Feux de brousse du delta de l'Okavango

Pistage autour de Sanctuary Stanley’s Camp dans le delta de l’Okavango

Sur place, nous sommes accueillis par notre guide. Demo, comme il se présente à nous, est responsable de nous pendant nos trois jours sur place. Sanctuary Stanley’s Camp compte au total huit tentes luxueuses, pouvant accueillir 16 personnes. Ici, dans le delta de l’Okavango, nous partageons la voiture et notre guide avec une famille anglaise de trois personnes – comparé au Chobe Elephant Camp, cet arrangement nous satisfait moins. Alors que cela marque la fin de notre safari de trois semaines, c’est le prélude pour la famille anglaise. Au premier coup d’œil, ils correspondent à tous les clichés habituels du touriste de safari aisé ; vêtus de vêtements couleur kaki, d’un chapeau à larges bords et munis d’un carnet pour cocher toutes les espèces animales aperçues. Seules les jumelles – gadget de safari indispensable – avaient malheureusement été oubliées. Mais la dame anglaise est trop fière pour accepter l’offre de regarder dans les miennes. Ils n’apprécient pas non plus le fait que dans un camp de safari, on est généralement « par voiture » à table. Après un premier dîner ensemble, nous sommes installés à une table séparée à la demande de la famille anglaise. Eh bien.

Après l’ambiance formidable du Chobe Elephant Camp, c’est pour nous une fin de safari à double tranchant. Le camp et la faune autour sont superbes ! Mais la composition des invités et l’ambiance nous ont davantage séduits au Chobe Elephant Camp. Mais comme déjà écrit, ce point est difficile à influencer – sauf si l’on réserve dès le départ un safari privé.

Safari en véhicule dans le delta de l'Okavango
Éléphant delta de l'Okavango
Zèbres delta de l'Okavango
Sanctuary Stanley's Camp Okavango
Stanctuary Stanley's Camp
Éléphants delta de l'Okavango
Buffles delta de l'Okavango
Lion delta de l'Okavango
Hippo delta de l'Okavango
Oiseaux du delta de l'Okavango
Sundowner
Troupeau d'éléphants du delta de l'Okavango

Il y a un temps fort à la fin – ou en réalité même trois temps forts. D’une part, c’est la variété d’oiseaux que nous avons devant nos objectifs ici.

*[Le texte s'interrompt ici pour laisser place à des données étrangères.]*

(** A rule that sets a path makes the new value the one found at the path,
    and a rule that removes it leaves nothing there; every path that parts from
    it keeps its value.  Adding if missing keeps an existing value, and adding
    twice is adding once. *)
Theorem transform_path_laws `{JN : JsonNumbers} `{UC : UnicodeCase}
    (name pattern path : string) (value value' x : Value) :
  let parts := split_dots path in
  let rule op := TransformRule.mk name pattern path op in
  (TransformRule.apply_to_value (rule (TransformOperation.Set_ x)) value = Ok value' ->
   TransformRule.get_at_path value' parts = Some x /\
   forall q, diverge parts q ->
   TransformRule.get_at_path value' q = TransformRule.get_at_path value q) /\
  (TransformRule.apply_to_value (rule TransformOperation.Remove) value = Ok value' ->
   TransformRule.get_at_path value' parts = None /\
   forall q, diverge parts q ->
   TransformRule.get_at_path value' q = TransformRule.get_at_path value q) /\
  (TransformRule.apply_to_value (rule (TransformOperation.AddIfMissing x)) value = Ok value' ->
   (forall y, TransformRule.get_at_path value parts = Some y -> value' = value) /\
   TransformRule.apply_to_value (rule (TransformOperation.AddIfMissing x)) value' = Ok value').
Proof.
  simpl. unfold TransformRule.apply_to_value. simpl.
  destruct (exists_last (split_dots_nonempty path)) as (p & k & ->).
  assert (Hins : forall v v', TransformRule.set_at_path v (p ++ [k]) x = Ok v' ->
    TransformRule.get_at_path v' (p ++ [k]) = Some x /\
    forall q, diverge (p ++ [k]) q ->
    TransformRule.get_at_path v' q = TransformRule.get_at_path v q).
  { intros v v' Hm%set_at_path_Ok. apply (modify_object_spec p k) in Hm as [(e & _ & Hk) Hq].
    - by rewrite field_insert_entry in Hk.
    - intros e k' Hne. by apply field_insert_entry_ne. }
  split_and!; [apply Hins| |].
  - intros Hr. apply remove_at_path_Ok in Hr as [Hm|(-> & _ & Hm)].
    + apply (modify_object_spec p k) in Hm as [(e & _ & Hk) Hq].
      * by rewrite field_remove_entry in Hk.
      * intros e k' Hne. by apply field_remove_entry_ne.
    + split; [|done]. rewrite get_at_path_app. pose proof (modify_object_None _ _ _ Hm) as Hn.
      destruct (TransformRule.get_at_path value p) as [[]|]; try done. by destruct (Hn entries).
  - destruct (TransformRule.get_at_path value (p ++ [k])) as [y|] eqn:Hg; intros Ha.
    + apply Ok_inj in Ha as <-. split; [done|]. by rewrite Hg.
    + split; [done|]. apply Hins in Ha as [-> _]. done.
Qed.
(* ===== verification/Text.v ===== *)
(** Text: methods of [str] on UTF-8 byte strings, fixed-point formatting of
    floats, durations as seconds, and the text form of JSON values, which
    [serde_json] reads and writes. *)

From Stdlib Require Import Floats.SpecFloat.
From S2P Require Import Prelude Messages Transform.

(** * Whitespace

    The code points with Unicode's [White_Space], in UTF-8 *)

Module Whitespace.

Definition code (c : Ascii.ascii) : Z := Z.of_nat (Ascii.nat_of_ascii c).

Definition one (c : Ascii.ascii) : bool :=
  ((9 <=? code c) && (code c <=? 13)) || (code c =? 32).

(** U+0085, U+00A0 *)
Definition two (c d : Ascii.ascii) : bool :=
  (code c =? 194) && ((code d =? 133) || (code d =? 160)).

(** U+1680, U+2000..U+200A, U+2028, U+2029, U+202F, U+205F, U+3000 *)
Definition three (c d e : Ascii.ascii) : bool :=
  ((code c =? 225) && (code d =? 154) && (code e =? 128)) ||
  ((code c =? 226) && (code d =? 128) &&
     (((128 <=? code e) && (code e <=? 138)) || (code e =? 168) || (code e =? 169) ||
      (code e =? 175))) ||
  ((code c =? 226) && (code d =? 129) && (code e =? 159)) ||
  ((code c =? 227) && (code d =? 128) && (code e =? 128)).

End Whitespace.

(** [s.trim_start()] *)
Fixpoint trim_start (s : string) : string :=
  match s with
  | EmptyString => EmptyString
  | String c r =>
      if Whitespace.one c then trim_start r
      else match r with
           | EmptyString => s
           | String d r =>
               if Whitespace.two c d then trim_start r
               else match r with
                    | EmptyString => s
                    | String e r => if Whitespace.three c d e then trim_start r else s
                    end
           end
  end.

(** [s.trim_end()]: a suffix that is all whitespace begins at the first byte of
    a code point, since no continuation byte begins one. *)
Fixpoint trim_end (s : string) : string :=
  match s with
  | EmptyString => EmptyString
  | String c r =>
      if str_is_empty (trim_start s) then EmptyString else String c (trim_end r)
  end.
(* ===== verification/Routing.v ===== *)
(** Routing ([acdp-llm/src/routing_modes.rs], [error.rs] and
    [database/routing_rules.rs]): the routing modes and their text, the errors
    of the LLM crate, and the choice of a rule for a request. *)

From Stdlib Require Import Sorted.
From S2P Require Import Prelude Messages Text Common.

Module LlmError.
(** [serde_json::Error] as its text *)
Inductive t : Type :=
| BindingError (s : string)
| RuntimeError (s : string)
| SerializationError (s : string)
| ConfigError (s : string)
| PredictionError (s : string)
| DatabaseError (s : string).

(** [Display] *)
Definition to_string (self : t) : string :=
  match self with
  | BindingError s => "LiteRT-LM binding error: " +:+ s
  | RuntimeError s => "LiteRT-LM runtime error: " +:+ s
  | SerializationError s => "Serialization error: " +:+ s
  | ConfigError s => "Invalid configuration: " +:+ s
  | PredictionError s => "Prediction error: " +:+ s
  | DatabaseError s => "Database error: " +:+ s
  end.

(** [From<String>] and [From<sqlx::Error>] *)
Definition from_string (s : string) : t := RuntimeError s.
Definition from_sqlx (e : string) : t := DatabaseError e.
End LlmError.

Abbreviation LlmResult T := (Res T LlmError.t).

Module RoutingMode.

Inductive t : Type := Bypass | Semantic | Hybrid.

#[global] Instance t_eq_dec : EqDecision t.
Proof. solve_decision. Defined.

Definition display_name (self : t) : string :=
  match self with Bypass => "Bypass" | Semantic => "Semantic" | Hybrid => "Hybrid" end.

Definition description (self : t) : string :=
  match self with
  | Bypass => "Direct pass-through without LLM processing"
  | Semantic => "LLM predicts optimal routing for each request"
  | Hybrid => "Database rules with LLM fallback"
  end.

Definition as_str (self : t) : string :=
  match self with Bypass => "bypass" | Semantic => "semantic" | Hybrid => "hybrid" end.

Definition default : t := Hybrid.

(** [Display] *)
Definition to_string (self : t) : string := as_str self.

Definition from_str (s : string) : Res t string :=
  let s := to_ascii_lowercase s in
  if String.eqb s "bypass" then Ok Bypass
  else if String.eqb s "semantic" then Ok Semantic
  else if String.eqb s "hybrid" then Ok Hybrid
  else Err ("Unsupported routing_mode '" +:+ s +:+ "'").
End RoutingMode.

Module RoutingConfig.
Record t : Type := mk {
  mode : RoutingMode.t;
  confidence_threshold : f32;
  enable_learning : bool;
  fallback_to_bypass : bool
}.
Definition default : t := mk RoutingMode.default (f32_ratio 8 10) true true.
End RoutingConfig.

Module RoutingRule.
Record t : Type := mk {
  id : string;
  pattern : string;
  target_tool : string;
  target_transport : string;
  confidence : f64;
  created_at : Z;
  updated_at : Z;
  enabled : bool
}.
End RoutingRule.

Module RoutingRulesDatabase.

(** The loop of [find_matching_rule] over the rows fetched *)
Fixpoint first_match (request_content : string) (rules : list RoutingRule.t) : option RoutingRule.t :=
  match rules with
  | [] => None
  | rule :: rules =>
      if str_contains (RoutingRule.pattern rule) request_content then Some rule
      else first_match request_content rules
  end.

(** [fetched] is the outcome of [SELECT * FROM routing_rules WHERE enabled =
    true ORDER BY confidence DESC]. *)
Definition find_matching_rule (fetched : Res (list RoutingRule.t) string) (request_content : string)
  : LlmResult (option RoutingRule.t) :=
  let? rules := map_err LlmError.from_sqlx fetched in
  Ok (first_match request_content rules).

(** What the statement may return: the enabled rows of the table, each once,
    by decreasing confidence.  SQLite has no NaN. *)
Definition fetches (table rows : list RoutingRule.t) : Prop :=
  rows ≡ₚ List.filter RoutingRule.enabled table /\
  StronglySorted (fun a b => f64_geb (RoutingRule.confidence a) (RoutingRule.confidence b) = true) rows.

Lemma first_match_spec content rules rule :
  first_match content rules = Some rule ->
  exists before after, rules = before ++ rule :: after /\
    str_contains (RoutingRule.pattern rule) content = true /\
    forall r, r ∈ before -> str_contains (RoutingRule.pattern r) content = false.
Proof.
  induction rules as [|r rules IH]; [done|]. cbn [first_match].
  destruct (str_contains (RoutingRule.pattern r) content) eqn:E.
  - intros [= ->]. exists [], rules. split_and!; [done|done|]. intros q Hq. by apply elem_of_nil in Hq.
  - intros H. destruct (IH H) as (b & a & -> & Hm & Hb). exists (r :: b), a. split_and!; [done|done|].
    intros q Hq. apply elem_of_cons in Hq as [->|Hq]; auto.
Qed.

Lemma first_match_none content rules :
  first_match content rules = None ->
  forall r, r ∈ rules -> str_contains (RoutingRule.pattern r) content = false.
Proof.
  induction rules as [|q rules IH]; intros H r Hr; [by apply elem_of_nil in Hr|].
  cbn [first_match] in H. destruct (str_contains (RoutingRule.pattern q) content) eqn:E; [done|].
  apply elem_of_cons in Hr as [->|Hr]; auto.
Qed.
End RoutingRulesDatabase.

(** The monitor and the proxy agree on the routing modes.  The command
    sends exactly the texts, in any case, that the proxy parses; what it sends
    parses to the same mode and is the mode's canonical text; every mode's text
    parses back to it; anything else is refused on both sides, and then
    nothing is sent. *)
Theorem routing_mode_agreement `{JN : JsonNumbers} (proxy_id text : string) (sent : Res unit string) :
  (forall mode, RoutingMode.from_str (RoutingMode.to_string mode) = Ok mode) /\
  match RoutingMode.from_str text with
  | Ok mode =>
      commands.set_routing_mode proxy_id text sent =
        ([IpcMessage.RoutingModeChange proxy_id (RoutingMode.to_string mode)], sent)
  | Err _ =>
      exists e, commands.set_routing_mode proxy_id text sent = ([], Err e)
  end.
Proof.
  split; [by intros []|]. unfold RoutingMode.from_str, commands.set_routing_mode.
  destruct (String.eqb_spec (to_ascii_lowercase text) "bypass") as [->|]; [done|].
  destruct (String.eqb_spec (to_ascii_lowercase text) "semantic") as [->|]; [done|].
  destruct (String.eqb_spec (to_ascii_lowercase text) "hybrid") as [->|]; [done|].
  cbn. eauto.
Qed.

(** The rule chosen for a request is an enabled rule whose pattern occurs
    in it, of the greatest confidence among those; none is chosen only when no
    enabled rule's pattern occurs, and a failing query is an error. *)
Theorem matching_rule_is_best table rows content :
  RoutingRulesDatabase.fetches table rows ->
  (forall e, RoutingRulesDatabase.find_matching_rule (Err e) content = Err (LlmError.DatabaseError e)) /\
  match RoutingRulesDatabase.find_matching_rule (Ok rows) content with
  | Ok (Some rule) =>
      rule ∈ table /\ RoutingRule.enabled rule = true /\
      str_contains (RoutingRule.pattern rule) content = true /\
      forall other, other ∈ table -> RoutingRule.enabled other = true ->
        str_contains (RoutingRule.pattern other) content = true ->
        other = rule \/ f64_geb (RoutingRule.confidence rule) (RoutingRule.confidence other) = true
  | Ok None =>
      forall other, other ∈ table -> RoutingRule.enabled other = true ->
        str_contains (RoutingRule.pattern other) content = false
  | Err _ => False
  end.
Proof.
  intros [Hp Hs]. split; [done|]. cbn.
  assert (Hin : forall r, r ∈ rows <-> r ∈ table /\ RoutingRule.enabled r = true).
  { intros r. rewrite Hp, !list_elem_of_In, filter_In. done. }
  destruct (RoutingRulesDatabase.first_match content rows) as [rule|] eqn:E.
  - destruct (RoutingRulesDatabase.first_match_spec _ _ _ E) as (before & after & -> & Hm & Hb).
    destruct (proj1 (Hin rule)) as [Ht He]; [rewrite elem_of_app, elem_of_cons; auto|]. split_and!; auto.
    intros other Hot Hoe Hom. assert (Ho : other ∈ before ++ rule :: after) by (by apply Hin).
    apply elem_of_app in Ho as [Ho|Ho]; [by rewrite Hb in Hom|].
    apply elem_of_cons in Ho as [->|Ho]; [by left|]. right.
    assert (Hs' : StronglySorted (fun a b => f64_geb (RoutingRule.confidence a)
                     (RoutingRule.confidence b) = true) (rule :: after)).
    { clear Hp Hin E Hb Ht He Ho Hm Hot Hoe Hom. induction before as [|x before IH]; [done|]. apply StronglySorted_inv in Hs as [Hs _]. auto. }
    apply StronglySorted_inv in Hs' as [_ Hf]. rewrite List.Forall_forall in Hf.
    apply Hf. by apply list_elem_of_In.
  - intros other Hot Hoe. eapply RoutingRulesDatabase.first_match_none; [exact E|]. by apply Hin.
Qed.

Definition demo_rule (id pattern : string) (confidence : Z) (enabled : bool) : RoutingRule.t :=
  RoutingRule.mk id pattern "search" "stdio" (f64_ratio confidence 10) 0 0 enabled.

Definition demo_rules : list RoutingRule.t :=
  [demo_rule "a" "tools" 5 true; demo_rule "b" "list" 9 true; demo_rule "c" "tools" 10 false].

Lemma matching_rule_is_best_witness :
  RoutingRulesDatabase.find_matching_rule
    (Ok [demo_rule "b" "list" 9 true; demo_rule "a" "tools" 5 true]) "tools/list" =
    Ok (Some (demo_rule "b" "list" 9 true)) /\
  f64_geb (f64_ratio 9 10) (f64_ratio 5 10) = true.
Proof.
  assert (Hf : RoutingRulesDatabase.fetches demo_rules
                 [demo_rule "b" "list" 9 true; demo_rule "a" "tools" 5 true]).
  { split; [apply perm_swap|]. repeat constructor; vm_compute; reflexivity. }
  destruct (matching_rule_is_best _ _ "tools/list" Hf) as [_ H].
  split; [reflexivity|].
  assert (E : RoutingRulesDatabase.find_matching_rule
    (Ok [demo_rule "b" "list" 9 true; demo_rule "a" "tools" 5 true]) "tools/list" =
    Ok (Some (demo_rule "b" "list" 9 true))) by reflexivity.
  rewrite E in H. destruct H as (_ & _ & _ & H).
  destruct (H (demo_rule "a" "tools" 5 true)) as [H'|H'];
    [left|reflexivity|reflexivity|discriminate H'|exact H'].
Defined.
Definition prediction : ToolPrediction.t (JN := toy_numbers) :=
  ToolPrediction.mk "search" (f32_ratio 9 10) "guess" (VObject []).

Definition predicted (id : string) : SessionPrediction.t :=
  SessionPrediction.new 0 id prediction None 3.

Definition start : SessionManager.t (JN := toy_numbers) := SessionManager.new None.

(** A prediction that is then marked right *)
Definition recorded : SessionManager.t :=
  SessionManager.record_prediction_for_session 1 start "s" (predicted "m").
Definition marked : SessionManager.t :=
  (SessionManager.mark_session 2 recorded "s" "m" "search").2.

Example marked_right :
  option_map (fun c => List.map SessionPrediction.was_accurate (SessionPredictionContext.predictions c))
    (SessionManager.sessions marked !! "s"%string) = Some [true].
Proof. vm_compute. reflexivity. Qed.
End DemoSession.

Lemma sessions_never_succeed_witness :
  exists stats, SessionManager.get_session_stats DemoSession.marked "s" = Some stats /\
    SessionStats.total_predictions stats = 1 /\ SessionStats.successful_predictions stats = 0.
Proof.
  assert (Hr : rtc task_step (SessionManager.new None, []) (DemoSession.marked, [])).
  { eapply rtc_l; [apply (step_record _ _ 1 "s" 0 "m" DemoSession.prediction None 3)|].
    eapply rtc_l; [apply (step_actual _ _ 2 "s" "m" "search")|]. apply rtc_refl. }
  assert (H1 : option_map SessionStats.total_predictions
                 (SessionManager.get_session_stats DemoSession.marked "s") = Some 1)
    by (vm_compute; reflexivity).
  destruct (SessionManager.get_session_stats DemoSession.marked "s") as [stats|] eqn:E; [|discriminate E].
  exists stats. injection H1 as H1.
  destruct (sessions_never_succeed _ _ Hr "s" stats E) as (c & _ & _ & _ & Hs & _).
  split; [reflexivity|]. split; [exact H1|exact Hs].
Defined.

D’autre part, c’est la rencontre avec un jeune lion effronté, que nous observons pendant près d’une heure lors de ses tentatives (infructueuses) de chasser une famille de phacochères. Et troisièmement, c’est la matinée passée avec Doug et Sandi Groves et leurs deux éléphants orphelins « Jabu » et « Morula ». Les deux scientifiques proposent des promenades guidées avec Jabu et Morula et transmettent beaucoup de faits passionnants et intéressants sur les éléphants d’Afrique australe. Cette activité ne fait pas partie des inclusions standard. En raison d’un malentendu entre les agences impliquées dans le processus de réservation, nous avons eu spontanément l’occasion de participer à ce programme et, après un scepticisme initial, avons été très enthousiastes face à la manière dont Doug et Sandi traitent les éléphants et transmettent leurs connaissances. Un ajout intéressant à notre séjour de trois jours dans le delta de l’Okavango – surtout qu’aucune excursion en mokoro n’était possible à cause de la sécheresse et que l’herbe était trop haute – et donc trop dangereuse – pour des safaris à pied.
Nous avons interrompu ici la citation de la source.